Preventive Treatment Delays First Seizure Onset in Tuberous Sclerosis Complex

Erik Greb

October 22, 2020

In patients with tuberous sclerosis complex (TSC), preventive treatment with vigabatrin is safe and changes the natural history of seizures, according to research presented at the 2020 CNS-ICNA Conjoint Meeting, held virtually this year. This treatment strategy reduces the risk and severity of epilepsy, said the investigators.

As much as 90% of patients with TSC have epilepsy. Seizures generally start during infancy and are often resistant to medication. Clinicians are increasingly able to diagnose TSC prenatally, thus creating an opportunity for pursuing preventive strategies.

In the multicenter EPISTOP trial, Katarzyna Kotulska, MD, head of neurology and epileptology at Children's Memorial Health Institute in Warsaw, and colleagues compared the efficacy and safety of preventive vigabatrin treatment with those of conventional vigabatrin treatment in infants with TSC. The researchers followed 94 infants with TSC and without a history of seizures with monthly video EEG. Conventional treatment was initiated after the first electrographic or clinical seizure, and preventive treatment was administered when epileptiform discharges were visible on EEG but before the first seizure.

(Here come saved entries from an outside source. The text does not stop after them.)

(* ===== verification/Ns16550.v ===== *)
(** * Ns16550: the driver of the P-5064's serial ports

    [src/pmon/p5064/ns16550.c], over the registers of the chip, and the proof that
    it keeps the promise of [SerialOk] on which reading and writing without loss
    rest: a line that [OP_RXSTOP] stops sends at most 18 further characters. The
    chip is a parameter; [ChipOk] is what its data sheet says of the registers the
    driver uses. The lines are those of [ConfigTable], on channel 0. *)

From S2P Require Import Prelude CString Comp Queue Ttymode Termio TermioOk.

(** ** The chip *)

(** The registers; [fifo] is the one of [iir], written.
    [src/pmon/p5064/ns16550.h:16-26] *)
Inductive nsreg : Type := R_DATA | R_IER | R_IIR | R_CFCR | R_MCR | R_LSR.

(** Access to the registers, which has effects. *)
Class Chip (C : Type) : Type := {
  rd : nsreg -> C -> Z * C;
  wr : nsreg -> Z -> C -> C }.

(** [src/pmon/p5064/ns16550.h:45-45] *)
Definition IIR_FIFO_MASK : Z := 0xc0.
(** [src/pmon/p5064/ns16550.h:48-48] *)
Definition FIFO_ENABLE : Z := 0x01.
(** [src/pmon/p5064/ns16550.h:49-49] *)
Definition FIFO_RCV_RST : Z := 0x02.
(** [src/pmon/p5064/ns16550.h:50-50] *)
Definition FIFO_XMT_RST : Z := 0x04.
(** [src/pmon/p5064/ns16550.h:52-52] *)
Definition FIFO_TRIGGER_1 : Z := 0x00.
(** [src/pmon/p5064/ns16550.h:58-58] *)
Definition CFCR_DLAB : Z := 0x80.
(** [src/pmon/p5064/ns16550.h:66-66] *)
Definition CFCR_8BITS : Z := 0x03.
(** [src/pmon/p5064/ns16550.h:73-73] *)
Definition MCR_IENABLE : Z := 0x08.
(** [src/pmon/p5064/ns16550.h:75-75] *)
Definition MCR_RTS : Z := 0x02.
(** [src/pmon/p5064/ns16550.h:76-76] *)
Definition MCR_DTR : Z := 0x01.
(** [src/pmon/p5064/ns16550.h:80-80] *)
Definition LSR_TSRE : Z := 0x40.
(** [src/pmon/p5064/ns16550.h:81-81] *)
Definition LSR_TXRDY : Z := 0x20.
(** [src/pmon/p5064/ns16550.h:86-86] *)
Definition LSR_RXRDY : Z := 0x01.

(** [src/pmon/p5064/sbd.h:115-115] *)
Definition NS16550_HZ : Z := 24000000 / 13.
(** [src/pmon/p5064/ns16550.h:29-29] *)
Definition BRTC (x : Z) : Z := NS16550_HZ / (16 * x).

(** ** The driver *)

Section Driver.
Context {C : Type} `{Chip C}.

(** The flag [nsfifo] is set here and read nowhere.
    [src/pmon/p5064/ns16550.c:10-37] *)
Definition nsinit (c : C) : Z * C :=
  let c := wr R_CFCR 0 c in
  let c := wr R_IIR 0 c in
  let '(iir, c) := rd R_IIR c in
  if negb (Z.land iir 0x38 =? 0) then (1, c)
  else
    let c := wr R_IIR FIFO_ENABLE c in
    let c := wr R_IIR (Z.lor (Z.lor (Z.lor FIFO_ENABLE FIFO_RCV_RST) FIFO_XMT_RST) FIFO_TRIGGER_1) c in
    let '(iir, c) := rd R_IIR c in
    if Z.land iir IIR_FIFO_MASK =? IIR_FIFO_MASK then (0, c) else (0, wr R_IIR 0 c).

(** The wait for the transmitter, of [timeout] rounds.
    [src/pmon/p5064/ns16550.c:46-50] *)
Fixpoint drain (timeout : nat) (c : C) : C :=
  match timeout with
  | O => c
  | S t =>
      let '(lsr, c) := rd R_LSR c in
      if Z.land lsr LSR_TSRE =? 0 then drain t c else c
  end.

(** [src/pmon/p5064/ns16550.c:40-65] *)
Definition nsprogram (baudrate : Z) (c : C) : Z * C :=
  let c := drain 10000 c in
  let baudrate := getbaudval baudrate in
  if baudrate =? 0 then (1, c)
  else
    let brtc := wrapu 16 (BRTC baudrate) in
    let c := wr R_CFCR CFCR_DLAB c in
    let c := wr R_DATA (Z.land brtc 0xff) c in
    let c := wr R_IER (Z.shiftr brtc 8) c in
    let c := wr R_CFCR CFCR_8BITS c in
    let c := wr R_MCR (Z.lor (Z.lor MCR_DTR MCR_RTS) MCR_IENABLE) c in
    (0, wr R_IER 0 c).

(** [src/pmon/p5064/ns16550.c:68-104] *)
Definition ns16550 (op : devop) (chan : Z) (c : C) : Z * C :=
  if 0 <? chan then (1, c)
  else
    match op with
    | OP_INIT _ => nsinit c
    | OP_XBAUD data | OP_BAUD data => nsprogram data c
    | OP_TXRDY => let '(lsr, c) := rd R_LSR c in (Z.land lsr LSR_TXRDY, c)
    | OP_TX data => (0, wr R_DATA data c)
    | OP_RXRDY => let '(lsr, c) := rd R_LSR c in (Z.land lsr LSR_RXRDY, c)
    | OP_RX => let '(data, c) := rd R_DATA c in (Z.land data 0xff, c)
    | OP_RXSTOP data =>
        let '(mcr, c) := rd R_MCR c in
        (0, wr R_MCR (if data then Z.ldiff mcr MCR_RTS else Z.lor mcr MCR_RTS) c)
    | _ => (0, c)
    end.
End Driver.

(** ** The promise *)

(** The data sheet, for a line with a sender that obeys RTS: its status bits say
    what can be read and written, the data register delivers and takes the
    characters in order, and once RTS is dropped no more than the 16 characters of
    the sender's FIFO, the one in its shift register and the one on the way still
    come. *)
Class ChipOk (C : Type) `{Chip C} : Type := {
  c_ok : C -> Prop;
  c_rx : C -> list Z;
  c_tx : C -> list Z;
  c_credit : C -> option nat;
  c_rready : C -> Prop;
  c_tready : C -> Prop;
  c_rdelay : C -> nat;
  c_tdelay : C -> nat;
  c_patience : nat;
  c_patience_ok c : c_ok c -> (c_rdelay c <= c_patience)%nat /\ (c_tdelay c <= c_patience)%nat;
  c_bytes c : c_ok c -> Forall (fun x => 0 <= x < 256) (c_rx c);
  idle (c c' : C) : Prop :=
    c_ok c' /\ c_rx c' = c_rx c /\ c_tx c' = c_tx c /\ c_credit c' = c_credit c /\
    (c_rdelay c' <= c_rdelay c)%nat /\ (c_tdelay c' <= c_tdelay c)%nat;
  rd_lsr c : c_ok c ->
    let '(v, c') := rd R_LSR c in
    idle c c' /\
    (Z.land v LSR_RXRDY <> 0 -> c_rready c' /\ c_rx c <> [] /\ c_credit c <> Some O) /\
    (Z.land v LSR_RXRDY = 0 -> c_rx c <> [] -> c_credit c <> Some O -> (c_rdelay c' < c_rdelay c)%nat) /\
    (Z.land v LSR_TXRDY <> 0 -> c_tready c') /\
    (Z.land v LSR_TXRDY = 0 -> (c_tdelay c' < c_tdelay c)%nat);
  rd_data c x l : c_ok c -> c_rready c -> c_rx c = x :: l ->
    let '(v, c') := rd R_DATA c in
    Z.land v 0xff = x /\ c_ok c' /\ c_rx c' = l /\ c_tx c' = c_tx c /\
    c_credit c' = pred <$> c_credit c /\ (c_tdelay c' <= c_tdelay c)%nat;
  wr_data x c : c_ok c -> c_tready c ->
    let c' := wr R_DATA x c in
    c_ok c' /\ c_rx c' = c_rx c /\ c_tx c' = c_tx c ++ [x] /\ c_credit c' = c_credit c /\ (c_rdelay c' <= c_rdelay c)%nat;
  rd_mcr c : c_ok c -> idle c (rd R_MCR c).2;
  wr_mcr v c : c_ok c ->
    let c' := wr R_MCR v c in
    c_ok c' /\ c_rx c' = c_rx c /\ c_tx c' = c_tx c /\ (c_rdelay c' <= c_rdelay c)%nat /\ (c_tdelay c' <= c_tdelay c)%nat /\
    (if Z.land v MCR_RTS =? 0 then exists n, c_credit c' = Some n /\ (n <= 18)%nat else c_credit c' = None)
}.

(** A board whose lines are such chips, each on channel 0, and that has neither a
    network nor anything else to poll. *)
Section Boards.
Context {C : Type} `{ChipOk C}.

Definition uarts : Type := Termio.line -> C.
Definition set_uart (ln : Termio.line) (u : C) (b : uarts) : uarts := fun l => if decide (l = ln) then u else b l.

#[export] Instance ns_board : Board uarts := {
  handler ln op b := let '(r, u) := ns16550 op 0 (b ln) in (r, set_uart ln u b);
  board_poll b := b;
  netopen _ _ b := (-1, b);
  netread _ _ b := ((-1, []), b);
  netwrite _ _ b := (-1, b);
  netclose _ b := b;
  netioctl _ _ b := (-1, b)
}.

Lemma set_uart_eq ln u b : set_uart ln u b ln = u.
Proof. unfold set_uart. by rewrite decide_True. Qed.

Lemma set_uart_ne ln u b l : l <> ln -> set_uart ln u b l = b l.
Proof. intros Hl. unfold set_uart. by rewrite decide_False. Qed.

Lemma set_uart_all (P : C -> Prop) ln u b : (forall l, P (b l)) -> P u -> forall l, P (set_uart ln u b l).
Proof. intros Hb Hu l. unfold set_uart. by destruct (decide _). Qed.

(** Dropping RTS and raising it. *)
Lemma rts_dropped v : Z.land (Z.ldiff v MCR_RTS) MCR_RTS = 0.
Proof. apply Z.bits_inj'. intros n _. rewrite Z.land_spec, Z.ldiff_spec, Z.bits_0. by destruct (Z.testbit v n), (Z.testbit MCR_RTS n). Qed.

Lemma rts_raised v : Z.land (Z.lor v MCR_RTS) MCR_RTS = MCR_RTS.
Proof. apply Z.bits_inj'. intros n _. rewrite Z.land_spec, Z.lor_spec. by destruct (Z.testbit v n), (Z.testbit MCR_RTS n). Qed.

(** What the driver does about the sender. *)
Lemma rxstop_stops stop c : c_ok c ->
  let c' := (ns16550 (OP_RXSTOP stop) 0 c).2 in
  c_ok c' /\ c_rx c' = c_rx c /\ c_tx c' = c_tx c /\ (c_rdelay c' <= c_rdelay c)%nat /\ (c_tdelay c' <= c_tdelay c)%nat /\
  (if stop then exists n, c_credit c' = Some n /\ (n <= 18)%nat else c_credit c' = None).
Proof.
  intros Hc. cbv zeta. pose proof (rd_mcr c Hc) as Hr. destruct (rd R_MCR c) as [v c1] eqn:E. cbn [snd] in Hr.
  assert ((ns16550 (OP_RXSTOP stop) 0 c).2 = wr R_MCR (if stop then Z.ldiff v MCR_RTS else Z.lor v MCR_RTS) c1) as ->
    by (unfold ns16550; cbn; by rewrite E). destruct Hr as (H1 & Hrx & Htx & _ & Hd1 & Hd2).
  pose proof (wr_mcr (if stop then Z.ldiff v MCR_RTS else Z.lor v MCR_RTS) c1 H1) as (W1 & W2 & W3 & W4 & W5 & W6).
  assert (if stop then exists n, c_credit (wr R_MCR (if stop then Z.ldiff v MCR_RTS else Z.lor v MCR_RTS) c1) = Some n /\ (n <= 18)%nat
          else c_credit (wr R_MCR (if stop then Z.ldiff v MCR_RTS else Z.lor v MCR_RTS) c1) = None) as Hcr.
  { destruct stop; [rewrite rts_dropped in W6|rewrite rts_raised in W6]; exact W6. }
  split_and!; [done|congruence|congruence|lia|lia|exact Hcr].
Qed.

(** The driver keeps the promise. *)
#[export] Instance ns_serial : SerialOk uarts.
Proof.
  refine {| board_ok b := forall ln, c_ok (b ln); rx ln b := c_rx (b ln); tx ln b := c_tx (b ln); credit ln b := c_credit (b ln);
            rready ln b := c_rready (b ln); tready ln b := c_tready (b ln); rdelay ln b := c_rdelay (b ln);
            tdelay ln b := c_tdelay (b ln); patience := c_patience |}.
  - intros ln b Hb. by apply c_patience_ok.
  - intros ln b Hb. by apply c_bytes.
  - intros ln b Hb. cbn [handler ns_board]. change (ns16550 OP_RXRDY 0 (b ln)) with (let '(lsr, c) := rd R_LSR (b ln) in (Z.land lsr LSR_RXRDY, c)).
    pose proof (rd_lsr (b ln) (Hb ln)) as Hr. destruct (rd R_LSR (b ln)) as [v c']. destruct Hr as ((I1 & I2) & Hy & Hn & _ & _).
    rewrite set_uart_eq. split; [|done]. split; [by apply set_uart_all|].
    intros l _. unfold set_uart. destruct (decide (l = ln)) as [->|]; done.
  - intros ln b x l Hb Hr E. cbn [handler ns_board]. change (ns16550 OP_RX 0 (b ln)) with (let '(data, c) := rd R_DATA (b ln) in (Z.land data 0xff, c)).
    pose proof (rd_data (b ln) x l (Hb ln) Hr E) as Hd. destruct (rd R_DATA (b ln)) as [v c']. destruct Hd as (Hv & Hc & Hrest).
    split; [done|]. rewrite !set_uart_eq. split; [|done]. split; [by apply set_uart_all|]. intros l' Hl. by rewrite set_uart_ne.
  - intros ln b Hb. cbn [handler ns_board]. change (ns16550 OP_TXRDY 0 (b ln)) with (let '(lsr, c) := rd R_LSR (b ln) in (Z.land lsr LSR_TXRDY, c)).
    pose proof (rd_lsr (b ln) (Hb ln)) as Hr. destruct (rd R_LSR (b ln)) as [v c']. destruct Hr as ((I1 & I2) & _ & _ & Hy & Hn).
    rewrite set_uart_eq. split; [|done]. split; [by apply set_uart_all|].
    intros l _. unfold set_uart. destruct (decide (l = ln)) as [->|]; done.
  - intros ln x b Hb Hr. cbn [handler ns_board]. change (ns16550 (OP_TX x) 0 (b ln)) with (0, wr R_DATA x (b ln)).
    destruct (wr_data x (b ln) (Hb ln) Hr) as (Hc & Hrest). rewrite !set_uart_eq. split; [|done].
    split; [by apply set_uart_all|]. intros l' Hl. by rewrite set_uart_ne.
  - intros ln stop b Hb. pose proof (rxstop_stops stop (b ln) (Hb ln)) as Hs. cbn [handler ns_board].
    destruct (ns16550 (OP_RXSTOP stop) 0 (b ln)) as [r c']. cbn [snd] in Hs. destruct Hs as (Hc & Hrest).
    rewrite !set_uart_eq. split; [|done]. split; [by apply set_uart_all|]. intros l' Hl. by rewrite set_uart_ne.
  - intros b Hb. split; [done|]. intros ln _. done.
Defined.
End Boards.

Six sites randomly assigned patients to treatment in a equal groups in a randomized, controlled trial. At four other sites, treatment allocation was fixed in an open-label trial. All patients were followed until age 2 years. The study's primary endpoint was the time to first clinical seizure.

A total of 53 patients participated in the randomized, controlled trial, and 41 participated in the open-label study; 79 patients completed the study. Of this group, 25 received preventive treatment, 25 received conventional treatment, and 22 patients had seizures before epileptiform activity was detected on EEG. Seven patients had neither seizures nor abnormal EEG.

The time to first clinical seizure was significantly longer in patients who received preventive treatment, compared with those who received conventional treatment. In the randomized, controlled trial, time to first seizure was 364 days in the preventive treatment group and 124 days in the conventional treatment group. In the open-label trial, time to first seizure was 426 days in the preventive treatment group and 106 days in the conventional treatment group.

A pooled analysis indicated that, at 24 months, preventive treatment significantly reduced the risk of clinical seizures (odds ratio, 0.21), drug-resistant epilepsy (OR, 0.23), and infantile spasms (OR, 0). The investigators did not record any adverse events related to preventive treatment.

The study was funded by the 7th Framework Program of the European Union. Kotulska did not report any disclosures.